**WORK ITEM:** The required output is the whole listing below, unchanged.

**PROVIDED DATA:**
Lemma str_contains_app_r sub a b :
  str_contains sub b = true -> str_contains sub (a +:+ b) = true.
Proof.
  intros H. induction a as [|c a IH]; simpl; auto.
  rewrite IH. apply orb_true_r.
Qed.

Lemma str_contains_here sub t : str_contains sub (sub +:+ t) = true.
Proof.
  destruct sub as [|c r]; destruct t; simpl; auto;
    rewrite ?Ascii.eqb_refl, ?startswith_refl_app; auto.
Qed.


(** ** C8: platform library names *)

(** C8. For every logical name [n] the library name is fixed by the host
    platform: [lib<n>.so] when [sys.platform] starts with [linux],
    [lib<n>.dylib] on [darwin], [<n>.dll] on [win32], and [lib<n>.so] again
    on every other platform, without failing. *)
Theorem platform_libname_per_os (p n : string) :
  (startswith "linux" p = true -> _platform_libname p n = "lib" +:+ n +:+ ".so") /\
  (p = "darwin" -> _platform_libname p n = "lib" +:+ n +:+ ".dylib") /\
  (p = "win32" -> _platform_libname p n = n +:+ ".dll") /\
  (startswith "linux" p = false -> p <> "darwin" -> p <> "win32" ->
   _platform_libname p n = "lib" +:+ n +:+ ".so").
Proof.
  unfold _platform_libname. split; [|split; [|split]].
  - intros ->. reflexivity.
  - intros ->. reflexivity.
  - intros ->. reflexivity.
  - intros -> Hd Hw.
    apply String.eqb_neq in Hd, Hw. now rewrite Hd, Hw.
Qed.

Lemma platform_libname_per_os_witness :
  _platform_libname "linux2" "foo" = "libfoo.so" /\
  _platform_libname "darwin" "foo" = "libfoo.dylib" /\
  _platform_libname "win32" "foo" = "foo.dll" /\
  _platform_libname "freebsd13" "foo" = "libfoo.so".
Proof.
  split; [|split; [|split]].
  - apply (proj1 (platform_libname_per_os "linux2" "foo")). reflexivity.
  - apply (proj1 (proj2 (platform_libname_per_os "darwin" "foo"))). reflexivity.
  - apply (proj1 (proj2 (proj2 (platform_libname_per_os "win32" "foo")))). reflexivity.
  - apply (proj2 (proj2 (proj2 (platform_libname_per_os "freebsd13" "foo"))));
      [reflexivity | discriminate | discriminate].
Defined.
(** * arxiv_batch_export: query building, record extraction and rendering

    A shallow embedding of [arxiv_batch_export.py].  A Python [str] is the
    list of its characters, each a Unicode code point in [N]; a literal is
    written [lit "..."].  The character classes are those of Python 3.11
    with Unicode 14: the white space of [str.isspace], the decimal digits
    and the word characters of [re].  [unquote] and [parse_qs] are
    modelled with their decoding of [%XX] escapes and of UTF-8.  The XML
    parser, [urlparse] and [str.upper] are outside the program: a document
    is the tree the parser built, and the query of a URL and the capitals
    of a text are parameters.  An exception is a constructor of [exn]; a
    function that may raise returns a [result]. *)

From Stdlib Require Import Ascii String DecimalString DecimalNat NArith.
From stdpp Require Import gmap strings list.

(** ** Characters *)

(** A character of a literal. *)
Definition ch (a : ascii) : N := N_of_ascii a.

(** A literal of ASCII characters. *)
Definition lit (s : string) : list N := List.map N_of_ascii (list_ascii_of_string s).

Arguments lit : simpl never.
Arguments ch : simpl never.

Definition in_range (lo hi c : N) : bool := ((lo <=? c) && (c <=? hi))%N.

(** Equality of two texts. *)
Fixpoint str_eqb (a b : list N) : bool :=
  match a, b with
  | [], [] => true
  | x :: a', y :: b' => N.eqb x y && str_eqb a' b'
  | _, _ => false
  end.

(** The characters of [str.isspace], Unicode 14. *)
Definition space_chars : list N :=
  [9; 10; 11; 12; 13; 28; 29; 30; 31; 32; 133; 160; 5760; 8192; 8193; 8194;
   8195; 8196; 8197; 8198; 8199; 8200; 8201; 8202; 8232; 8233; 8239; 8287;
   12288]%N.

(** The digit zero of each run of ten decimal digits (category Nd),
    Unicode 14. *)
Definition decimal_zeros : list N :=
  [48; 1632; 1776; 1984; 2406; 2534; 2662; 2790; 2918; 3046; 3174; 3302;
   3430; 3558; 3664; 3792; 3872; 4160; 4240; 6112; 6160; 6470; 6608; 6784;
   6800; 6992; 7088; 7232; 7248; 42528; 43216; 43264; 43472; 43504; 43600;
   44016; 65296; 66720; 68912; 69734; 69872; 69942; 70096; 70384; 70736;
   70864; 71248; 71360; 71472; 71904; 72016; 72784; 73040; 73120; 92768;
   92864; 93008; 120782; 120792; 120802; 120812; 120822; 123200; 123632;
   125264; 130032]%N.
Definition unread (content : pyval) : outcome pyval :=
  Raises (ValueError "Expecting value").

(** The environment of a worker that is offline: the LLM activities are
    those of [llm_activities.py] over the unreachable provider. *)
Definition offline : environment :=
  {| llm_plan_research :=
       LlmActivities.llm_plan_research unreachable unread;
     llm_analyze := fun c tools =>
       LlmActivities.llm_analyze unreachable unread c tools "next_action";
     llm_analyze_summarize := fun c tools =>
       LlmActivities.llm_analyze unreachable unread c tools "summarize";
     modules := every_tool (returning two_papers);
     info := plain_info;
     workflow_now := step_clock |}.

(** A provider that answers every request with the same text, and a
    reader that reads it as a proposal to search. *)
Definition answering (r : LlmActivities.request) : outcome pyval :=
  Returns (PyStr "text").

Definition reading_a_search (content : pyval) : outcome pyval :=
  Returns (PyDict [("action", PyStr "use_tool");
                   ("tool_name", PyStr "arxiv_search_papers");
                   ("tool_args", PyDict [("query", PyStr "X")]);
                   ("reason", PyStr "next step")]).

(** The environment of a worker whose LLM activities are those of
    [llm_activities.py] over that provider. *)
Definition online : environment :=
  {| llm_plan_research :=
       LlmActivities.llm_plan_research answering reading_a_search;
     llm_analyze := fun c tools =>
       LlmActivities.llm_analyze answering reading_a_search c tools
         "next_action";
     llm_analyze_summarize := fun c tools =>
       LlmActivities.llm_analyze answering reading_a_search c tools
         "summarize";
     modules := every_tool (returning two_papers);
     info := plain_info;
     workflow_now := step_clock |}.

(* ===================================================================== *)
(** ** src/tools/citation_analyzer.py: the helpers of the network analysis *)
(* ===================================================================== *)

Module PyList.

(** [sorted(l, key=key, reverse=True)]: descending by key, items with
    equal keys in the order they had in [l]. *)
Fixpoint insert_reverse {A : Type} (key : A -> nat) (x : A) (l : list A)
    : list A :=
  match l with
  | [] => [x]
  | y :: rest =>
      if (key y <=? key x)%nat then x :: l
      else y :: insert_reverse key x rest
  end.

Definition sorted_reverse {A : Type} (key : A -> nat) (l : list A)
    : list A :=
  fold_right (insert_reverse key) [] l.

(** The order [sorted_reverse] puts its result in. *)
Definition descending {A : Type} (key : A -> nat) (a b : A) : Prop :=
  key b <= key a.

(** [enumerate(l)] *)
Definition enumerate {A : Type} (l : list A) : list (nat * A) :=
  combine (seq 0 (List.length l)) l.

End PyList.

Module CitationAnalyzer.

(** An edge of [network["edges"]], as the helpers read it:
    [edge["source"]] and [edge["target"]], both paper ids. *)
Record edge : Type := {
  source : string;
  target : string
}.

**OUTPUT FOR THIS TASK:**
Lemma str_contains_app_r sub a b :
  str_contains sub b = true -> str_contains sub (a +:+ b) = true.
Proof.
  intros H. induction a as [|c a IH]; simpl; auto.
  rewrite IH. apply orb_true_r.
Qed.

Lemma str_contains_here sub t : str_contains sub (sub +:+ t) = true.
Proof.
  destruct sub as [|c r]; destruct t; simpl; auto;
    rewrite ?Ascii.eqb_refl, ?startswith_refl_app; auto.
Qed.


(** ** C8: platform library names *)

(** C8. For every logical name [n] the library name is fixed by the host
    platform: [lib<n>.so] when [sys.platform] starts with [linux],
    [lib<n>.dylib] on [darwin], [<n>.dll] on [win32], and [lib<n>.so] again
    on every other platform, without failing. *)
Theorem platform_libname_per_os (p n : string) :
  (startswith "linux" p = true -> _platform_libname p n = "lib" +:+ n +:+ ".so") /\
  (p = "darwin" -> _platform_libname p n = "lib" +:+ n +:+ ".dylib") /\
  (p = "win32" -> _platform_libname p n = n +:+ ".dll") /\
  (startswith "linux" p = false -> p <> "darwin" -> p <> "win32" ->
   _platform_libname p n = "lib" +:+ n +:+ ".so").
Proof.
  unfold _platform_libname. split; [|split; [|split]].
  - intros ->. reflexivity.
  - intros ->. reflexivity.
  - intros ->. reflexivity.
  - intros -> Hd Hw.
    apply String.eqb_neq in Hd, Hw. now rewrite Hd, Hw.
Qed.

Lemma platform_libname_per_os_witness :
  _platform_libname "linux2" "foo" = "libfoo.so" /\
  _platform_libname "darwin" "foo" = "libfoo.dylib" /\
  _platform_libname "win32" "foo" = "foo.dll" /\
  _platform_libname "freebsd13" "foo" = "libfoo.so".
Proof.
  split; [|split; [|split]].
  - apply (proj1 (platform_libname_per_os "linux2" "foo")). reflexivity.
  - apply (proj1 (proj2 (platform_libname_per_os "darwin" "foo"))). reflexivity.
  - apply (proj1 (proj2 (proj2 (platform_libname_per_os "win32" "foo")))). reflexivity.
  - apply (proj2 (proj2 (proj2 (platform_libname_per_os "freebsd13" "foo"))));
      [reflexivity | discriminate | discriminate].
Defined.
(** * arxiv_batch_export: query building, record extraction and rendering

    A shallow embedding of [arxiv_batch_export.py].  A Python [str] is the
    list of its characters, each a Unicode code point in [N]; a literal is
    written [lit "..."].  The character classes are those of Python 3.11
    with Unicode 14: the white space of [str.isspace], the decimal digits
    and the word characters of [re].  [unquote] and [parse_qs] are
    modelled with their decoding of [%XX] escapes and of UTF-8.  The XML
    parser, [urlparse] and [str.upper] are outside the program: a document
    is the tree the parser built, and the query of a URL and the capitals
    of a text are parameters.  An exception is a constructor of [exn]; a
    function that may raise returns a [result]. *)

From Stdlib Require Import Ascii String DecimalString DecimalNat NArith.
From stdpp Require Import gmap strings list.

(** ** Characters *)

(** A character of a literal. *)
Definition ch (a : ascii) : N := N_of_ascii a.

(** A literal of ASCII characters. *)
Definition lit (s : string) : list N := List.map N_of_ascii (list_ascii_of_string s).

Arguments lit : simpl never.
Arguments ch : simpl never.

Definition in_range (lo hi c : N) : bool := ((lo <=? c) && (c <=? hi))%N.

(** Equality of two texts. *)
Fixpoint str_eqb (a b : list N) : bool :=
  match a, b with
  | [], [] => true
  | x :: a', y :: b' => N.eqb x y && str_eqb a' b'
  | _, _ => false
  end.

(** The characters of [str.isspace], Unicode 14. *)
Definition space_chars : list N :=
  [9; 10; 11; 12; 13; 28; 29; 30; 31; 32; 133; 160; 5760; 8192; 8193; 8194;
   8195; 8196; 8197; 8198; 8199; 8200; 8201; 8202; 8232; 8233; 8239; 8287;
   12288]%N.

(** The digit zero of each run of ten decimal digits (category Nd),
    Unicode 14. *)
Definition decimal_zeros : list N :=
  [48; 1632; 1776; 1984; 2406; 2534; 2662; 2790; 2918; 3046; 3174; 3302;
   3430; 3558; 3664; 3792; 3872; 4160; 4240; 6112; 6160; 6470; 6608; 6784;
   6800; 6992; 7088; 7232; 7248; 42528; 43216; 43264; 43472; 43504; 43600;
   44016; 65296; 66720; 68912; 69734; 69872; 69942; 70096; 70384; 70736;
   70864; 71248; 71360; 71472; 71904; 72016; 72784; 73040; 73120; 92768;
   92864; 93008; 120782; 120792; 120802; 120812; 120822; 123200; 123632;
   125264; 130032]%N.
Definition unread (content : pyval) : outcome pyval :=
  Raises (ValueError "Expecting value").

(** The environment of a worker that is offline: the LLM activities are
    those of [llm_activities.py] over the unreachable provider. *)
Definition offline : environment :=
  {| llm_plan_research :=
       LlmActivities.llm_plan_research unreachable unread;
     llm_analyze := fun c tools =>
       LlmActivities.llm_analyze unreachable unread c tools "next_action";
     llm_analyze_summarize := fun c tools =>
       LlmActivities.llm_analyze unreachable unread c tools "summarize";
     modules := every_tool (returning two_papers);
     info := plain_info;
     workflow_now := step_clock |}.

(** A provider that answers every request with the same text, and a
    reader that reads it as a proposal to search. *)
Definition answering (r : LlmActivities.request) : outcome pyval :=
  Returns (PyStr "text").

Definition reading_a_search (content : pyval) : outcome pyval :=
  Returns (PyDict [("action", PyStr "use_tool");
                   ("tool_name", PyStr "arxiv_search_papers");
                   ("tool_args", PyDict [("query", PyStr "X")]);
                   ("reason", PyStr "next step")]).

(** The environment of a worker whose LLM activities are those of
    [llm_activities.py] over that provider. *)
Definition online : environment :=
  {| llm_plan_research :=
       LlmActivities.llm_plan_research answering reading_a_search;
     llm_analyze := fun c tools =>
       LlmActivities.llm_analyze answering reading_a_search c tools
         "next_action";
     llm_analyze_summarize := fun c tools =>
       LlmActivities.llm_analyze answering reading_a_search c tools
         "summarize";
     modules := every_tool (returning two_papers);
     info := plain_info;
     workflow_now := step_clock |}.

(* ===================================================================== *)
(** ** src/tools/citation_analyzer.py: the helpers of the network analysis *)
(* ===================================================================== *)

Module PyList.

(** [sorted(l, key=key, reverse=True)]: descending by key, items with
    equal keys in the order they had in [l]. *)
Fixpoint insert_reverse {A : Type} (key : A -> nat) (x : A) (l : list A)
    : list A :=
  match l with
  | [] => [x]
  | y :: rest =>
      if (key y <=? key x)%nat then x :: l
      else y :: insert_reverse key x rest
  end.

Definition sorted_reverse {A : Type} (key : A -> nat) (l : list A)
    : list A :=
  fold_right (insert_reverse key) [] l.

(** The order [sorted_reverse] puts its result in. *)
Definition descending {A : Type} (key : A -> nat) (a b : A) : Prop :=
  key b <= key a.

(** [enumerate(l)] *)
Definition enumerate {A : Type} (l : list A) : list (nat * A) :=
  combine (seq 0 (List.length l)) l.

End PyList.

Module CitationAnalyzer.

(** An edge of [network["edges"]], as the helpers read it:
    [edge["source"]] and [edge["target"]], both paper ids. *)
Record edge : Type := {
  source : string;
  target : string
}.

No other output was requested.